A WARNING about gritty mixes

10 years ago

Over the last few months, I noticed a number of posts regarding succulents that aren't doing well in soilless media, and too often I discovered that the problem has been dehydration. I have since done several Google searches of this site, and it appears the problem is pretty widespread, and we often don't diagnose it properly.


I think we need to warn new growers, and growers new to gritty-type mixes, that under-watering gritty mixes is every bit as common and easy, if not more so, than over-watering potting soil. This happened to me when I switched a number of plants from traditional potting soil to a soilless mix, and the problem was very difficult to sort out. I also think we should keep in mind that it's nearly impossible to over-water a plant in Al's mix, or any similar media. If someone's succulent is failing in Al's mix, it is much more likely to be due to lack of water, lack of light, low temperature, or no drainage than it is to over-watering.


For example, I read a thread by grower who transfered an Echeveria to grit in a terra cotta pot, then put it in full sun and only watered it every month or so. Of course, the plant was dying. I think we put so much emphasis on over-watering succulents that new growers combine everything they've read about it - and end up dehydrating their succulents to death instead.


In my own experience, even here in cool, cloudy Oregon, my small pots of grit dry out completely in just a couple of days outside. In order for them to survive, I have to water at least 2-3 times per week. For them to thrive, I'm watering every day. I just poured off the top 2-3 inches of a small, established Crassula in a 4" pot and found no moisture despite it being thoroughly watered the day before yesterday; the temperature never rising above 65 degrees, and the sun only coming out for about 3 hours in the last few days.
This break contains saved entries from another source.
Record found_flags := mkFlags {
  skipfnd : bool; md5fnd : bool; supportedfnd : bool; fragsumfnd : bool; fragcntfnd : bool
}.
Definition all_found (g : found_flags) : bool :=
  skipfnd g && md5fnd g && fragsumfnd g && fragcntfnd g && supportedfnd g.

(** [for (p = buf2 + loc; *p != ';' && loc < 512; p++, loc++);] where [m] is
    the memory from [buf2] on; [*p] is read before [loc] is compared, so a byte
    must be there at 512 too; the bytes passed over are collected, as the
    copying variant of the loop stores them in [tmpbuf]. *)
Fixpoint to_semicolon (fuel : nat) (m : bytes) (loc : nat) (acc : bytes) : outcome (nat * bytes) :=
  match fuel with
  | O => NoFuel
  | S fuel =>
      b ← checked (m !! loc);
      if (loc <? 512)%nat && negb (b =? 59) then to_semicolon fuel m (S loc) (acc ++ [b])
      else Ret (loc, acc)
  end.
Definition skip_to_semicolon (m : bytes) (loc : nat) : outcome nat :=
  fst <$> to_semicolon 600 m loc [].

Inductive scan_step := Next (loc : nat) (g : found_flags) (o : pvd_out) | Fail (o : pvd_out).

(** A number between [loc] and the next semicolon, read by strtol; [None] when
    text follows it. *)
Definition number_field (m : bytes) (loc : nat) : outcome (nat * option Z) :=
  '(loc, tmp) ← to_semicolon 600 m loc [];
  let '(v, rest) := strtol 10 (until_nul (tmp ++ [0])) in
  Ret (loc, if bool_decide (rest = []) then Some v else None).

(** The body of [while (loc < 512)]. *)
Definition scan_body (m : bytes) (loc : nat) (g : found_flags) (o : pvd_out) : outcome scan_step :=
  let here := drop loc m in
  if starts_with (str "ISO MD5SUM = ") here then
    if (511 <? loc + 32 + 13)%nat then Ret (Fail o)
    else
      let o := set_mediasum (slice (loc + 13) 32 m) o in
      loc ← skip_to_semicolon m (loc + 45);
      Ret (Next loc (mkFlags (skipfnd g) true (supportedfnd g) (fragsumfnd g) (fragcntfnd g)) o)
  else if starts_with (str "SKIPSECTORS = ") here then
    if (511 <? loc + 14)%nat then Ret (Fail o)
    else
      '(loc, v) ← number_field m (loc + 14);
      match v with
      | None => Ret (Fail o)
      | Some v =>
          let o := set_skipsectors (s32 v) o in
          loc ← skip_to_semicolon m loc;
          Ret (Next loc (mkFlags true (md5fnd g) (supportedfnd g) (fragsumfnd g) (fragcntfnd g)) o)
      end
  else if starts_with (str "RHLISOSTATUS=1") here then
    let o := set_supported 1 o in
    loc ← skip_to_semicolon m loc;
    Ret (Next loc (mkFlags (skipfnd g) (md5fnd g) true (fragsumfnd g) (fragcntfnd g)) o)
  else if starts_with (str "RHLISOSTATUS=0") here then
    let o := set_supported 0 o in
    loc ← skip_to_semicolon m loc;
    Ret (Next loc (mkFlags (skipfnd g) (md5fnd g) true (fragsumfnd g) (fragcntfnd g)) o)
  else if starts_with (str "FRAGMENT SUMS = ") here then
    if (511 <? loc + 60)%nat then Ret (Fail o)
    else
      let sums := slice (loc + 16) 60 m in
      _ ← defined_if (length sums =? 60)%nat;
      let o := set_fragmentsums (sums ++ [0]) o in
      loc ← skip_to_semicolon m (loc + 60 + 16);
      Ret (Next loc (mkFlags (skipfnd g) (md5fnd g) (supportedfnd g) true (fragcntfnd g)) o)
  else if starts_with (str "FRAGMENT COUNT = ") here then
    if (511 <? loc + 17)%nat then Ret (Fail o)
    else
      '(loc, v) ← number_field m (loc + 17);
      match v with
      | None => Ret (Fail o)
      | Some v =>
          let o := set_fragmentcount v o in
          loc ← skip_to_semicolon m loc;
          Ret (Next loc (mkFlags (skipfnd g) (md5fnd g) (supportedfnd g) (fragsumfnd g) true) o)
      end
  else Ret (Next (S loc) g o).

(** [while (loc < 512) { ...; if (all found) break; }] *)
Fixpoint scan_appdata (fuel : nat) (m : bytes) (loc : nat) (g : found_flags) (o : pvd_out) :
    outcome (option found_flags * pvd_out) :=
  match fuel with
  | O => NoFuel
  | S fuel =>
      if (loc <? 512)%nat then
        st ← scan_body m loc g o;
        match st with
        | Fail o => Ret (None, o)
        | Next loc g o =>
            if all_found g then Ret (Some g, o) else scan_appdata fuel m loc g o
        end
      else Ret (Some g, o)
  end.

(** Uninitialised stack of the checker, and the memory above [buf2]. *)
Record stack := mkStack {
  g_pvd : bytes;          (* unsigned char buf[2048] *)
  g_out : pvd_out;        (* the pointed-to objects before the call *)
  g_above : bytes;        (* what follows char buf2[512] *)
  g_isosize : Z;          (* long long isosize, before it is set *)
  g_buf : bytes;          (* malloc(32768) *)
  g_thisfragsum : bytes;  (* char thisfragsum[61] *)
  g_ctx : MD5Context
}.

(** parsepvd: the return value, the objects it fills, and isosize.  Every
    caller sets fragmentcount to 0 before the call. *)
Definition parsepvd (fuel : nat) (g : stack) (f : F) : outcome (Z * pvd_out * Z * F) :=
  let o := set_fragmentcount 0 (g_out g) in
  let '(r, f) := f_lseek f (16 * 2048) in
  if r =? -1 then Ret (-1, o, g_isosize g, f)
  else
    '(found, buf, f) ← check_find fuel f (g_pvd g) (16 * 2048);
    match found with
    | NotFound => Ret (-1, o, g_isosize g, f)
    | Found offset =>
        let buf2 := <[511%nat := 0]> (slice 883 512 buf) in
        let o := set_supported 0 o in
        '(g', o) ← scan_appdata 513 (buf2 ++ g_above g) 0 (mkFlags false false false false false) o;
        match g' with
        | None => Ret (-1, o, g_isosize g, f)
        | Some g' =>
            if negb (skipfnd g' && md5fnd g') then Ret (-1, o, g_isosize g, f)
            else
              isosize ← volume_size buf;
              Ret (s32 offset, o, isosize, f)
        end
    end.

(** Results of the check. *)
Definition ISOMD5SUM_CHECK_PASSED : Z := 1.
Definition ISOMD5SUM_CHECK_FAILED : Z := 0.
Definition ISOMD5SUM_CHECK_ABORTED : Z := 2.
Definition ISOMD5SUM_CHECK_NOT_FOUND : Z := -1.
Definition ISOMD5SUM_FILE_NOT_FOUND : Z := -2.

(** Replace the implanted data by spaces in the chunk read at [offset]. *)
Definition blank_chunk (apoff offset nread : Z) (buf : bytes) : outcome bytes :=
  if (offset <? apoff) && (apoff <=? offset + nread) then
    let start := apoff - offset in
    let end_ := Z.min (start + Z.min nread 512) (offset + nread - apoff) in
    memset_ buf start 32 (w32 (end_ - start))
  else if (apoff <=? offset) && (offset + nread <? apoff + 512) then
    memset_ buf 0 32 (w32 nread)
  else if (offset <? apoff + 512) && (apoff + 512 <=? offset + nread) then
    memset_ buf 0 32 (w32 (apoff + 512 - offset))
  else Ret buf.

(** [for (i = 0; i < FRAGMENT_SUM_LENGTH/fragmentcount; i++)]: the computed
    digits and thisfragsum. *)
Fixpoint fragment_digits (fuel : nat) (i j count : Z) (sum sums this computed : bytes) :
    outcome (Z * bytes * bytes) :=
  match fuel with
  | O => NoFuel
  | S fuel =>
      if i <? count then
        b ← fetch sum i;
        let computed := computed ++ snprintf_ 2 (fmt_01x b) in
        _ ← defined_if (length computed <? 33)%nat;
        c ← fetch sums j;
        this ← store this i c;
        fragment_digits fuel (i + 1) (j + 1) count sum sums this computed
      else Ret (j, this, computed)
  end.

(** Variables of the loop of checkmd5sum. *)
Record check_state := mkCheck {
  ck_file : F;
  ck_offset : Z;
  ck_buf : bytes;
  ck_ctx : MD5Context;
  ck_prev : Z;
  ck_this : bytes
}.

Inductive check_step (C : Type) := Stop (rc : Z) (cbs : C) | Break (s : check_state) (cbs : C)
  | Go (s : check_state) (cbs : C).
Arguments Stop {_} _ _.
Arguments Break {_} _ _.
Arguments Go {_} _ _.

(** Compare the sum of the fragments read so far with the implanted one. *)
Definition check_fragment (o : pvd_out) (limit offset : Z) (s : check_state) :
    outcome (bool * Z * bytes) :=
  if fragmentcount o =? 0 then Ret (true, ck_prev s, ck_this s)
  else
    c1 ← ll_val (fragmentcount o + 1);
    p ← ll_val (offset * c1);
    q ← cdiv p limit;
    let current := s32 q in
    if negb (current =? ck_prev s) then
      let sum := fst (MD5_Final be (ck_ctx s)) in
      c0 ← int_val (current - 1);
      jj ← int_val (c0 * FRAGMENT_SUM_LENGTH);
      jq ← cdiv jj (fragmentcount o);
      count ← cdiv FRAGMENT_SUM_LENGTH (fragmentcount o);
      '(j, this, computed) ←
        fragment_digits 62 0 (s32 jq) count sum (fragmentsums o) (ck_this s) [];
      this ← store this j 0;
      Ret (streq (until_nul this) computed, current, this)
    else Ret (true, ck_prev s, ck_this s).
Lemma implant_find_past fuel x p buf off : (length x ≤ p)%nat → no_type buf →
  implant_find fuel (mkFile x p) buf off = NoFuel.
Proof.
  intros Hp Hb. revert buf off Hb. induction fuel as [| fuel IH]; intros buf off Hb; [done |].
  cbn [implant_find]. rewrite read_past by done. change (0 =? -1) with false. cbn iota.
  assert (splice 0 [] buf = buf) as -> by (unfold splice; by rewrite take_0, drop_0).
  destruct Hb as [H1 H255]. destruct (Z.eqb_spec (nth 0 buf 0) 1); [done |].
  destruct (Z.eqb_spec (nth 0 buf 0) 255); [done |]. by apply IH.
Qed.

Lemma sector_next x j r d f : f_read (mkFile x (Z.to_nat (sector_at j))) 2048 = (r, d, f) →
  (f = mkFile x (Z.to_nat (sector_at (S j))) ∧ r = 2048) ∨
  (∃ p, f = mkFile x p ∧ (length x ≤ p)%nat ∧ r = Z.of_nat (length d) ∧ (length d < Z.to_nat 2048)%nat).
Proof.
  cbn. unfold reg_read. cbn [contents fpos]. intros [= <- <- <-].
  set (d := slice _ _ x). assert (Hd : length d = (Z.to_nat 2048 `min` (length x - Z.to_nat (sector_at j)))%nat)
    by apply length_slice.
  destruct (Nat.le_gt_cases (Z.to_nat (sector_at j) + Z.to_nat 2048) (length x)).
  - left. split; [f_equal; unfold sector_at in *; lia | lia].
  - right. eexists. split; [done |]. lia.
Qed.

Lemma implant_find_forever fuel x j buf : no_descriptor x → no_type buf →
  implant_find fuel (mkFile x (Z.to_nat (sector_at j))) buf (sector_at j) = NoFuel.
Proof.
  intros Hx. revert j buf. induction fuel as [| fuel IH]; intros j buf Hb; [done |].
  cbn [implant_find]. destruct (f_read _ 2048) as [[r d] f] eqn:E.
  pose proof (read_sector_type _ _ _ _ _ _ Hx Hb E) as [H1 H255].
  destruct (Z.eqb_spec (nth 0 (splice 0 d buf) 0) 1); [done |].
  destruct (Z.eqb_spec (nth 0 (splice 0 d buf) 0) 255); [done |].
  replace (sector_at j + 2048) with (sector_at (S j)) by (unfold sector_at; lia).
  destruct (sector_next _ _ _ _ _ E) as [[-> ->] | (p & -> & Hp & -> & Hd)].
  - change (2048 =? -1) with false. cbn iota. by apply IH.
  - destruct (Z.eqb_spec (Z.of_nat (length d)) (-1)); [lia |]. by apply implant_find_past.
Qed.
(* ===== verification/CpioFacts.v ===== *)
(** * cpio archives (isys/uncpio.c)

    An abstract archive is a list of entries; [archive] is its byte format
    ("newc").  The theorems relate the code of [Cpio] to it: headers are read
    back, myCpioFilterArchive is [filter] on entries, and the copying loop does
    not end on a truncated archive. *)

From S2P Require Import Prelude CLib Cpio.

#[local] Opaque Z.to_nat.

(** ** Numbers in hexadecimal *)

Lemma length_hex_width n z : length (hex_width n z) = n.
Proof.
  revert z. induction n as [| n IH]; intros z; cbn [hex_width]; [done |].
  rewrite length_app, IH. cbn. lia.
Qed.

Lemma hex_digit_mod z : 48 ≤ hex_digit (z mod 16) ≤ 102 ∧ base_digit 16 (hex_digit (z mod 16)) = Some (z mod 16).
Proof.
  assert (0 ≤ z mod 16 < 16) as Hr by mlia.
  split; [by apply hex_digit_range | by apply hex_digit_value].
Qed.

Lemma hex_width_range n z : Forall (λ b, 48 ≤ b ≤ 102) (hex_width n z).
Proof.
  revert z. induction n as [| n IH]; intros z; cbn [hex_width]; [constructor |].
  apply Forall_app_2; [apply IH |]. constructor; [apply hex_digit_mod | constructor].
Qed.

Lemma hex_width_digits n z : Forall (λ b, is_Some (base_digit 16 b)) (hex_width n z).
Proof.
  revert z. induction n as [| n IH]; intros z; cbn [hex_width]; [constructor |].
  apply Forall_app_2; [apply IH |]. constructor; [| constructor].
  rewrite (proj2 (hex_digit_mod z)). eauto.
Qed.

Lemma read_digits_app base acc s r : Forall (λ b, is_Some (base_digit base b)) s →
  read_digits base acc (s ++ r) = read_digits base (fst (read_digits base acc s)) r.
Proof.
  intros Hs. revert acc. induction Hs as [| b s [d Hd] _ IH]; intros acc; cbn; [done |].
  rewrite Hd. apply IH.
Qed.

Lemma read_hex_width n acc z : 0 ≤ z < 16 ^ Z.of_nat n →
  read_digits 16 acc (hex_width n z) = (acc * 16 ^ Z.of_nat n + z, []).
Proof.
  revert acc z. induction n as [| n IH]; intros acc z Hz.
  - cbn in *. f_equal. lia.
  - cbn [hex_width]. rewrite Nat2Z.inj_succ, Z.pow_succ_r in * by lia.
    rewrite read_digits_app by apply hex_width_digits.
    rewrite IH by mlia. cbn [fst read_digits].
    rewrite (proj2 (hex_digit_mod z)). f_equal.
    pose proof (Z.div_mod z 16 ltac:(done)). lia.
Qed.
From now on, the first question I ask growers who post about failing succulents in grit will be weather there is any moisture when the grower pours off the top few inches of medium.

Comments (31)

  • 10 years ago

    It is not difficult to overwater succulents in gritty mix. I have had many different plants get overwatered in gritty. However, a lot of succulents can tolerate a lot of water if planted in gritty because of the increased drainage.


  • 10 years ago

    I think the real problem is that it is very difficult for experienced growers to diagnose a plant problem from hundreds of miles away over the internet and advise in a way that a novice can understand. There are a lot of people on this board from all over the world that each have decades of experience growing plants. Some have been growing in aggregate media for a long time. They can look at a plant, the pot, the siting of the plant, the local microclimate and take care of plants easily if they are on site. They also know what a plant needs based on what has been done to it. They know that sometimes you get a beat up plant and you just need to stick it in their nursery for a year or two before it is going to look presentable. Novices, not so much. Novices are going to fail and going to fail a lot.( All of the very experienced people here have plenty of failures.) That's not because the advice they get is bad, but because they really have no experiential foundation upon which to judge which bit of advice is the appropriate one based on the totality of issues that the advice givers are not privy to.


  • 10 years ago
    last modified: 10 years ago

    One of the selling points of grit that Al and others here use is that it's more difficult to over-water. Can you give me some specific examples of the circumstances under which one could easily over-water grit, Nil? To avoid confusion, let's stick with Al's 1-1-1 recipe since not all grit is created equal, and Al's mix is consistent and easy to look up.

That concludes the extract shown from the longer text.